A Deep Learning Model for Predicting Xerostomia Due to Radiation Therapy for Head and Neck Squamous Cell Carcinoma in the RTOG 0522 Clinical Trial

Xerostomia commonly occurs in patients who undergo head and neck radiation therapy and can seriously affect patients' quality of life. In this study, we developed a xerostomia prediction model with radiation treatment data using a 3-dimensional (3D) residual convolutional neural network (rCNN). The model can be used to guide radiation therapy to reduce toxicity. A total of 784 patients with head and neck squamous cell carcinoma enrolled in the Radiation Therapy Oncology Group 0522 clinical trial were included in this study. Late xerostomia is defined as xerostomia of grade ≥2 occurring in the 12th month of radiation therapy. The computed tomography (CT) planning images, 3D dose distributions, and contours of the parotid and submandibular glands were included as 3D rCNN inputs. Comparative experiments were performed for the 3D rCNN model without 1 of the 3 inputs and for the logistic regression model. Accuracy, sensitivity, specificity, F-score, and area under the receiver operator characteristic curve were evaluated. The proposed model achieved promising prediction results.

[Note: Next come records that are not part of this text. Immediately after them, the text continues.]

(** * gen_headers.py: generator of the XSigma configuration headers

    A shallow embedding of [Library/Core/gen_headers.py] and the
    verification of its command-line behaviour: which file is written
    with which text, what is printed, and how the process exits.

    The script talks to three pieces of the outside world: the argument
    vector [sys.argv], the standard output, and the file system.  They are
    modelled as an explicit [world] that is threaded through a small
    state-and-exception monad, so that the embedded script reads like the
    Python text. *)

From Stdlib Require Import Ascii ZArith.
From stdpp Require Import gmap strings list fin_maps.

Local Open Scope Z_scope.

(** ** Characters that cannot be written inside a literal *)

Definition newline : string := String "010"%char EmptyString.
Definition dquote : string := String "034"%char EmptyString.

(** ** The world of a Python process *)

(** The file system: the text of every existing file, and which paths the
    environment lets the process open for writing (the parent directory
    exists and the permissions allow it). *)
Record filesystem := FileSystem {
  files : gmap string string;
  openable : string → bool
}.

Inductive open_mode := mode_w | mode_a.

(** The file operations a process performs, as an observer of its system
    calls would record them. *)
Inductive event :=
| EvOpen (path : string) (mode : open_mode)
| EvWrite (path text : string)
| EvClose (path : string).

(** [io_log] is the record of the file operations done so far, oldest
    first; the script never reads it. *)
Record world := World {
  fs : filesystem;
  stdout : string;
  io_log : list event
}.

(** Exceptions that the statements of the script can raise. *)
Inductive exn :=
| SystemExit (code : Z)
| OSError (path : string)
| TypeError
| IndexError.

Inductive result (A : Type) :=
| Ok (a : A)
| Raise (e : exn).
Arguments Ok {A} a.
Arguments Raise {A} e.

(** A statement: runs in a world, finishes normally or with an exception. *)
Definition py (A : Type) : Type := world → result A * world.

#[global] Instance py_ret : MRet py := λ A a w, (Ok a, w).
#[global] Instance py_bind : MBind py := λ A B k m w,
  match m w with
  | (Ok a, w') => k a w'
  | (Raise e, w') => (Raise e, w')
  end.

Definition raise {A} (e : exn) : py A := λ w, (Raise e, w).

(** What the interpreter reports to the parent process: falling off the end
    of the script is status 0, [SystemExit] carries its own status, and any
    other exception is uncaught (traceback on the standard error, status 1). *)
Definition exit_status {A} (r : result A) : Z :=
  match r with
  | Ok _ => 0
  | Raise (SystemExit code) => code
  | Raise _ => 1
  end.

(** ** The builtins the script uses *)

(** [print(s)]: the text and a newline go to the standard output. *)
Definition print (s : string) : py unit := λ w,
  (Ok tt, {| fs := fs w; stdout := stdout w +:+ s +:+ newline; io_log := io_log w |}).

(** [sys.exit(code)] *)
Definition sys_exit {A} (code : Z) : py A := raise (SystemExit code).

(** [argv[i]] *)
Definition getitem (argv : list string) (i : nat) : py string :=
  match argv !! i with
  | Some s => mret s
  | None => raise IndexError
  end.
(** * A verified model of the sing-box configuration receiver

    The receiver is a small express server (server.js).  Its [/deploy]
    handler authenticates a request, takes a process-wide lock, decrypts and
    sanitises the pushed configuration, archives the previous business file,
    writes the new one through a write-then-rename helper, runs the daemon's
    syntax check, restarts it, watches it for a crash loop and rolls back when
    a step fails.

    The development embeds the handler and its helpers shallowly:

    - JavaScript values are an inductive type, with the language's truthiness;
    - the file system is a finite map from paths to files, directories are a
      list of paths, and a directory is an entry of its parent as a file is;
    - every interaction with the outside (file system calls, [execSync],
      [console.log], timers) is recorded in a trace, and its outcome is decided
      by an environment the theorems quantify over;
    - exceptions are a result type; [await] is a suspension point of a
      resumption monad, so that the interleaving of several requests on the
      node event loop can be stated. *)

From Stdlib Require Import ZArith Lia Floats Ascii String DecimalString.
From Stdlib Require DecimalZ.
From stdpp Require Import base option list sorting gmap strings.

Local Open Scope string_scope.
Local Open Scope Z_scope.
Local Open Scope list_scope.

(** ** The parts of the JavaScript library the server uses *)

Module Js.

(** *** Strings *)

(** [s.startsWith(p)] *)
Definition startsWith (s p : string) : bool := String.prefix p s.

(** [s.endsWith(p)] *)
Definition endsWith (s p : string) : bool :=
  let n := String.length s in
  let m := String.length p in
  (m <=? n)%nat && String.eqb (String.substring (n - m) m s) p.

(** [s.slice(0, n)] for a non-negative [n]. *)
Definition slice0 (n : nat) (s : string) : string := String.substring 0 n s.

(** [s.substring(a, b)] for [0 <= a <= b]. *)
Definition substring (a b : nat) (s : string) : string :=
  String.substring a (b - a) s.

(** [s.replace(/[cs]/g, '')] for a character class [cs]. *)
Fixpoint remove_chars (cs : list ascii) (s : string) : string :=
  match s with
  | EmptyString => EmptyString
  | String c r =>
      if existsb (Ascii.eqb c) cs then remove_chars cs r
      else String c (remove_chars cs r)
  end.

The performance metrics for 3D rCNN model with contour, CT images, and radiation therapy dose; 3D rCNN without contour; 3D rCNN without CT images; 3D rCNN without the dose; logistic regression with the dose and clinical parameters; and logistic regression without clinical parameters were as follows: accuracy: 0.76, 0.74, 0.73, 0.65, 0.64, and 0.56; sensitivity: 0.76, 0.72, 0.77, 0.59, 0.72, and 0.75; specificity: 0.76, 0.76, 0.71, 0.69, 0.59, and 0.43; F-score: 0.70, 0.68, 0.69, 0.56, 0.60, and 0.57; and area under the receiver operator characteristic curve: 0.84, 0.82, 0.78, 0.70, 0.74, and 0.68, respectively. The proposed model uses 3D rCNN filters to extract low- and high-level spatial features and to achieve promising performance. This is a potentially effective model for predicting objective toxicity for supporting clinical decision making.